◆ EXERCISE OBJECTIVE ◆
Go through the following data and transcribe exactly the stretch of lines from the one holding "control_of k (updateConsentControls" to the one holding "logins : gmap nat login_phase;", both included.

::: EXTRACTED INFORMATION

(** *** Every event *)
Lemma updateConsentControls_controls s k :
  control_of k (updateConsentControls s) =
  match descriptor s with
  | None => {| checked := checked (control_of k s); disabled := true; data_revision := data_revision (control_of k s);
               error := error (control_of k s) |}
  | Some m =>
    {| checked := if negb (bool_decide (data_revision (control_of k s) = Some (revision m)))
                     || negb (bool_decide (acceptedRevision (cookie s) = revision m)) then false else checked (control_of k s);
       disabled := false; data_revision := Some (revision m); error := error (control_of k s) |}
  end.
Proof. by destruct k; unfold updateConsentControls; destruct (descriptor s). Qed.

Lemma descriptor_loaded_ok m s : consent_ok s -> consent_ok (descriptor_loaded m s).
Proof.
  intros [H1 H2 H3 H4].
  constructor; try done; intros k; unfold descriptor_loaded; rewrite updateConsentControls_controls; cbn; done.
Qed.

Lemma settle_consent_ok s : consent_ok s -> consent_ok (settle s).
Proof. intros [H1 H2 H3 H4]. by constructor. Qed.

Lemma loaded_checked m s k :
  checked (control_of k (descriptor_loaded m s)) = true ->
  checked (control_of k s) = true /\ data_revision (control_of k s) = Some (revision m).
Proof.
  unfold descriptor_loaded. rewrite updateConsentControls_controls. cbn [descriptor checked].
  destruct (_ || _) eqn:E; [done|]. apply orb_false_iff in E as [E%negb_false_iff%bool_decide_eq_true _]. intros H.
  by destruct k.
Qed.
Inductive login_phase := LoginConsent (name secret : jstr) | LoginPost (name : jstr) | LoginText.

Inductive fido_phase :=
| FidoConsent (name : jstr) | FidoProof (name : jstr) | FidoBeginAnswer (name : jstr) | FidoBeginText
| FidoOptions (name : jstr) | FidoAssertion (name : jstr) | FidoFinishAnswer (name : jstr) | FidoDecode (name : jstr)
| FidoFinishText | FidoChallenge.

Record calls := {
  fidoLoginAbort : option nat;
  aborted_fidos : list nat;
  reads : gmap nat bool;                 (* [initializeSession]s at their answer, with [wasLoggedIn] *)
  logins : gmap nat login_phase;
  fidos : gmap nat fido_phase;
  next : nat
}.

Record auth := {
  cached : caches;
  shown : view;
  storage : gmap jstr jstr;
  handler : bool;                        (* [switchTabHandler] is set *)
  navigation : nav;
  language : jstr;
  logoutPromise : option (reason * bool);
  pages : browser_history;
  second : @mfa (option details);
  running : calls;
  actions : list auth_action             (* newest first *)
}.

Section setters.
Implicit Types s : auth.

Definition set_cached c s := {| cached := c; shown := shown s; storage := storage s; handler := handler s;
  navigation := navigation s; language := language s; logoutPromise := logoutPromise s; pages := pages s;
  second := second s; running := running s; actions := actions s |}.
Definition set_shown v s := {| cached := cached s; shown := v; storage := storage s; handler := handler s;
  navigation := navigation s; language := language s; logoutPromise := logoutPromise s; pages := pages s;
  second := second s; running := running s; actions := actions s |}.
Definition set_storage m s := {| cached := cached s; shown := shown s; storage := m; handler := handler s;
  navigation := navigation s; language := language s; logoutPromise := logoutPromise s; pages := pages s;
  second := second s; running := running s; actions := actions s |}.
Definition set_handler s := {| cached := cached s; shown := shown s; storage := storage s; handler := true;
  navigation := navigation s; language := language s; logoutPromise := logoutPromise s; pages := pages s;
  second := second s; running := running s; actions := actions s |}.
Definition set_nav n s := {| cached := cached s; shown := shown s; storage := storage s; handler := handler s;
  navigation := n; language := language s; logoutPromise := logoutPromise s; pages := pages s;
  second := second s; running := running s; actions := actions s |}.
Definition set_language l s := {| cached := cached s; shown := shown s; storage := storage s; handler := handler s;
  navigation := navigation s; language := l; logoutPromise := logoutPromise s; pages := pages s;
  second := second s; running := running s; actions := actions s |}.
Definition set_logout p s := {| cached := cached s; shown := shown s; storage := storage s; handler := handler s;
  navigation := navigation s; language := language s; logoutPromise := p; pages := pages s;
  second := second s; running := running s; actions := actions s |}.
Definition set_pages p s := {| cached := cached s; shown := shown s; storage := storage s; handler := handler s;
  navigation := navigation s; language := language s; logoutPromise := logoutPromise s; pages := p;
  second := second s; running := running s; actions := actions s |}.
Definition set_second m s := {| cached := cached s; shown := shown s; storage := storage s; handler := handler s;
  navigation := navigation s; language := language s; logoutPromise := logoutPromise s; pages := pages s;
  second := m; running := running s; actions := actions s |}.
Definition set_running r s := {| cached := cached s; shown := shown s; storage := storage s; handler := handler s;
  navigation := navigation s; language := language s; logoutPromise := logoutPromise s; pages := pages s;
  second := second s; running := r; actions := actions s |}.
Definition act a s := {| cached := cached s; shown := shown s; storage := storage s; handler := handler s;
  navigation := navigation s; language := language s; logoutPromise := logoutPromise s; pages := pages s;
  second := second s; running := running s; actions := a :: actions s |}.
End setters.
(** A fresh request whose source is pending. *)
Lemma add_request_inv A o r name src s s' :
  calls_inv A o [] s -> r = next s -> S r <= next s' ->
  requests s' = requests s -> answers s' = answers s -> callers s' = callers s -> next_call s' = next_call s ->
  profileCache s' = profileCache s -> profileRequests s' = profileRequests s -> flushes s' = flushes s ->
  profileBatchScheduled s' = negb (bool_decide (profileBatchQueue s' = [])) ->
  (forall e, e ∈ pend s -> e ∈ pend s') -> NoDup (pend s').*2 -> (forall q, q ∈ (pend s').*2 -> q < next s') ->
  (forall q, src = Some q -> (name, q) ∈ pend s') ->
  calls_inv A o [] (set_requests (map_set name r (profileRequests s'))
    (add_request r {| r_name := name; r_generation := profileCacheGeneration s; r_source := src |} s')).
Proof.
  intros [C1 C2 C3 C4 C5 C6 C7 C8 C9 C10 C11 C12 C13 C14 C15] -> Hn E1 E2 E3 E4 E5 E6 E7 Hsch Hp Hp1 Hp2 Hsrc.
  assert (Hnew : next s ∉ (requests s).*1) by (intros Hin%C6; lia).
  constructor; cbn [set_requests add_request answers callers next_call requests profileCache next flushes profileRequests
    profileBatchScheduled profileBatchQueue]; rewrite ?E1, ?E2, ?E3, ?E4, ?E5, ?E6, ?E7; try done.
  - intros c r Hin. destruct (C2 c r Hin) as (req & Hreq & Ha). exists req. split; [|done]. apply elem_of_app. by left.
  - rewrite fmap_app. apply NoDup_app. split_and!; [done| |apply NoDup_singleton]. by intros x Hx ->%list_elem_of_singleton.
  - intros r. rewrite fmap_app, elem_of_app. intros [Hr%C6| ->%list_elem_of_singleton]; cbn; lia.
  - intros r req q. change (pend (set_requests _ (add_request _ _ s'))) with (pend s').
    rewrite app_nil_r, elem_of_app. intros [Hin|[= -> ->]%list_elem_of_singleton] Hq; [|by apply Hsrc].
    apply Hp. pose proof (C7 r req q Hin Hq) as H. by rewrite app_nil_r in H.
  - change (pend (set_requests _ (add_request _ _ s'))) with (pend s'). by rewrite app_nil_r.
  - change (pend (set_requests _ (add_request _ _ s'))) with (pend s'). by rewrite app_nil_r.
  - intros f Hf. specialize (C11 f Hf). lia.
  - by apply assoc_set_keys.
  - intros n r [[= -> ->]|Hin]%elem_of_map_set.
    + exists {| r_name := name; r_generation := profileCacheGeneration s; r_source := src |}. split; [|done].
      apply elem_of_app. right. apply list_elem_of_here.
    + destruct (C15 n r Hin) as (req & Hreq & En). exists req. split; [|done]. apply elem_of_app. by left.
Qed.

Lemma start_request_inv A o name refresh s :
  calls_inv A o [] s ->
  let '(r, s') := start_request name refresh s in
  calls_inv A o [] s' /\ next_call s' = next_call s /\ exists req, (r, req) ∈ requests s' /\ r_name req = name.
Proof.
  intros Hs. pose proof Hs as [C1 C2 C3 C4 C5 C6 C7 C8 C9 C10 C11 C12 C13 C14 C15]. rewrite app_nil_r in C8.
  assert (C9' : forall q, q ∈ (pend s).*2 -> q < next s) by (intros q Hq; apply C9; by rewrite app_nil_r).
  unfold start_request, queueUserProfile. cbn [profileBatchQueue fresh profileCacheGeneration profileRequests].
  destruct refresh; [|destruct (assoc name (profileBatchQueue s)) as [q|] eqn:Eq].
  - set (s1 := match encodeURIComponent name with Some e => _ | None => _ end).
    assert (H1 : s1 = fresh s \/ exists e, s1 = send (ProfileFetch e) (fresh s)) by (subst s1; destruct (encodeURIComponent name); eauto).
    assert (Hr : calls_inv A o [] (set_requests (map_set name (next s) (profileRequests s1))
      (add_request (next s) {| r_name := name; r_generation := profileCacheGeneration s; r_source := None |} s1)) /\ next_call s1 = next_call s).
    { clearbody s1. destruct H1 as [->|[e ->]]; (split; [|done]); apply (add_request_inv A o (next s) name None s); try done; cbn;
        try lia; intros q Hq; specialize (C9' q Hq); lia. }
    destruct Hr as [Hr En]. split_and!; [done|done|]. eexists. split; [apply elem_of_app; right; apply list_elem_of_here|done].
  - split_and!; [|done|eexists; split; [apply elem_of_app; right; apply list_elem_of_here|done]].
    apply (add_request_inv A o (next s) name (Some q) s); try done; cbn; try lia.
    + intros q' Hq'. specialize (C9' q' Hq'). lia.
    + intros q' [= <-]. apply elem_of_app. left. by apply assoc_Some.
  - cbn [next fresh]. split_and!; [|done|eexists; split; [apply elem_of_app; right; apply list_elem_of_here|done]].
    set (s1 := fresh _).
    assert (Ep : pend s1 ≡ₚ pend s ++ [(name, S (next s))]).
    { subst s1. unfold pend. cbn. rewrite <- !app_assoc. apply Permutation_app_head, Permutation_app_comm. }
    apply (add_request_inv A o (next s) name (Some (S (next s))) s s1); try done; subst s1; cbn; try lia.
    + symmetry. apply negb_true_iff, bool_decide_eq_false. by destruct (profileBatchQueue s).
    + intros e He. rewrite Ep, elem_of_app. by left.
    + rewrite Ep, fmap_app. apply NoDup_app. split_and!; [done| |apply NoDup_singleton].
      intros x Hx%C9' Hx'%list_elem_of_singleton. cbn in Hx'. lia.
    + intros q. rewrite Ep, fmap_app, elem_of_app. intros [Hq%C9'|Hq%list_elem_of_singleton]; cbn in *; lia.
    + intros q [= <-]. rewrite Ep, elem_of_app. right. apply list_elem_of_here.
Qed.

Lemma getUserProfile_inv A username refresh now s :
  calls_inv A [] [] s -> A (next_call s) (normalize username) ->
  calls_inv A [] [] (getUserProfile username refresh now s) /\ next_call (getUserProfile username refresh now s) = S (next_call s).
Proof.
  intros Hs HA. pose proof (next_call_inv A s Hs) as H0. unfold getUserProfile. cbv zeta. set (s0 := next_call_of s) in *.
  assert (E0 : next_call s0 = S (next_call s)) by done.
  destruct (bool_decide _); [split; [|done]; by apply answer_inv|].
  destruct (if refresh then None else _) as [p|] eqn:Ec.
  - split; [|done]. apply answer_inv; [done|]. intros p' [= ->]. exists (normalize username). split; [done|].
    destruct refresh; [done|]. apply bind_Some in Ec as ([p1 e] & Ha & E). destruct (now <? e)%Z; [|done]. injection E as ->.
    eapply (ci_cache _ _ _ _ H0). by apply assoc_Some.
  - set (s1 := match assoc _ (profileCache s0) with Some _ => _ | None => s0 end).
    assert (H1 : calls_inv A [next_call s] [] s1 /\ next_call s1 = S (next_call s)).
    { subst s1. destruct (assoc _ _); [|done]. split; [|done]. apply set_cache_inv; [done|]. by intros e [? _]%elem_of_without. }
    destruct H1 as [H1 E1]. clearbody s1. clear Ec. destruct (if refresh then None else _) as [r|] eqn:Er.
    + split; [|done]. destruct refresh; [done|]. apply assoc_Some in Er.
      destruct (ci_shared _ _ _ _ H1 _ r Er) as (req & Hreq & En). apply (wait_inv A _ r req); [done|done|]. by rewrite En.
    + pose proof (start_request_inv A [next_call s] (normalize username) refresh s1 H1) as H2.
      destruct (start_request _ _ _) as [r s2]. destruct H2 as (H2 & E2 & req & Hreq & En). split; [|cbn; by rewrite E2].
      apply (wait_inv A _ r req); [done|done|]. by rewrite En.
Qed.

End calls.

(** *** The run *)

(** The server answers a fetch with the profile it was asked for. *)
Definition honest (evs : list (@profile_event P)) : Prop :=
  forall pre r p now post req, evs = pre ++ FetchAnswered r (Some p) now :: post -> (r, req) ∈ requests (run pre) -> own (r_name req) p.

Lemma asked_snoc evs ev c name : asked evs c name -> asked (evs ++ [ev]) c name.
Proof.
  intros (pre & post & u & rf & now & -> & Hc & Hn). exists pre, (post ++ [ev]), u, rf, now. split_and!; [by rewrite <- app_assoc|done|done].
Qed.

Lemma calls_run Own evs :
  (forall name p, own name p -> Own name p) ->
  (forall pre r p now post req, evs = pre ++ FetchAnswered r (Some p) now :: post -> (r, req) ∈ requests (run pre) ->
     Own (r_name req) p) ->
  calls_inv Own (asked evs) [] [] (run evs).
Proof.
  intros Hown. induction evs as [|ev evs IH] using rev_ind; intros Hh.
  { constructor; try done; try (by constructor); cbn; try (by intros ? ? ?%not_elem_of_nil); try (by intros ? ?%not_elem_of_nil).
    - by intros ??? ?%not_elem_of_nil.
    - by intros ??? ?%not_elem_of_nil. }
  assert (Hh' : forall pre r p now post req, evs = pre ++ FetchAnswered r (Some p) now :: post ->
    (r, req) ∈ requests (run pre) -> Own (r_name req) p).
  { intros pre r p now post req -> Hreq. apply (Hh pre r p now (post ++ [ev]) req); [by rewrite <- app_assoc|done]. }
  pose proof (inv_mono Own _ (asked (evs ++ [ev])) _ _ _ (fun c n => asked_snoc evs ev c n) (IH Hh')) as Hs.
  rewrite (profile_run_snoc profile_name). destruct ev as [u rf now|now|f a now|r a now| |us|p old now].
  - apply getUserProfile_inv; [done|]. exists evs, [], u, rf, now. done.
  - by apply flush_inv.
  - by apply batch_answered_inv.
  - apply fetch_answered_inv; [done|]. intros req p Hreq ->. by apply (Hh evs r p now [] req).
  - by apply identity_inv.
  - by apply identity_inv.
  - by apply identity_inv.
Qed.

::::::

◆ ANSWER SECTION ◆
  control_of k (updateConsentControls s) =
  match descriptor s with
  | None => {| checked := checked (control_of k s); disabled := true; data_revision := data_revision (control_of k s);
               error := error (control_of k s) |}
  | Some m =>
    {| checked := if negb (bool_decide (data_revision (control_of k s) = Some (revision m)))
                     || negb (bool_decide (acceptedRevision (cookie s) = revision m)) then false else checked (control_of k s);
       disabled := false; data_revision := Some (revision m); error := error (control_of k s) |}
  end.
Proof. by destruct k; unfold updateConsentControls; destruct (descriptor s). Qed.

Lemma descriptor_loaded_ok m s : consent_ok s -> consent_ok (descriptor_loaded m s).
Proof.
  intros [H1 H2 H3 H4].
  constructor; try done; intros k; unfold descriptor_loaded; rewrite updateConsentControls_controls; cbn; done.
Qed.

Lemma settle_consent_ok s : consent_ok s -> consent_ok (settle s).
Proof. intros [H1 H2 H3 H4]. by constructor. Qed.

Lemma loaded_checked m s k :
  checked (control_of k (descriptor_loaded m s)) = true ->
  checked (control_of k s) = true /\ data_revision (control_of k s) = Some (revision m).
Proof.
  unfold descriptor_loaded. rewrite updateConsentControls_controls. cbn [descriptor checked].
  destruct (_ || _) eqn:E; [done|]. apply orb_false_iff in E as [E%negb_false_iff%bool_decide_eq_true _]. intros H.
  by destruct k.
Qed.
Inductive login_phase := LoginConsent (name secret : jstr) | LoginPost (name : jstr) | LoginText.

Inductive fido_phase :=
| FidoConsent (name : jstr) | FidoProof (name : jstr) | FidoBeginAnswer (name : jstr) | FidoBeginText
| FidoOptions (name : jstr) | FidoAssertion (name : jstr) | FidoFinishAnswer (name : jstr) | FidoDecode (name : jstr)
| FidoFinishText | FidoChallenge.

Record calls := {
  fidoLoginAbort : option nat;
  aborted_fidos : list nat;
  reads : gmap nat bool;                 (* [initializeSession]s at their answer, with [wasLoggedIn] *)
  logins : gmap nat login_phase;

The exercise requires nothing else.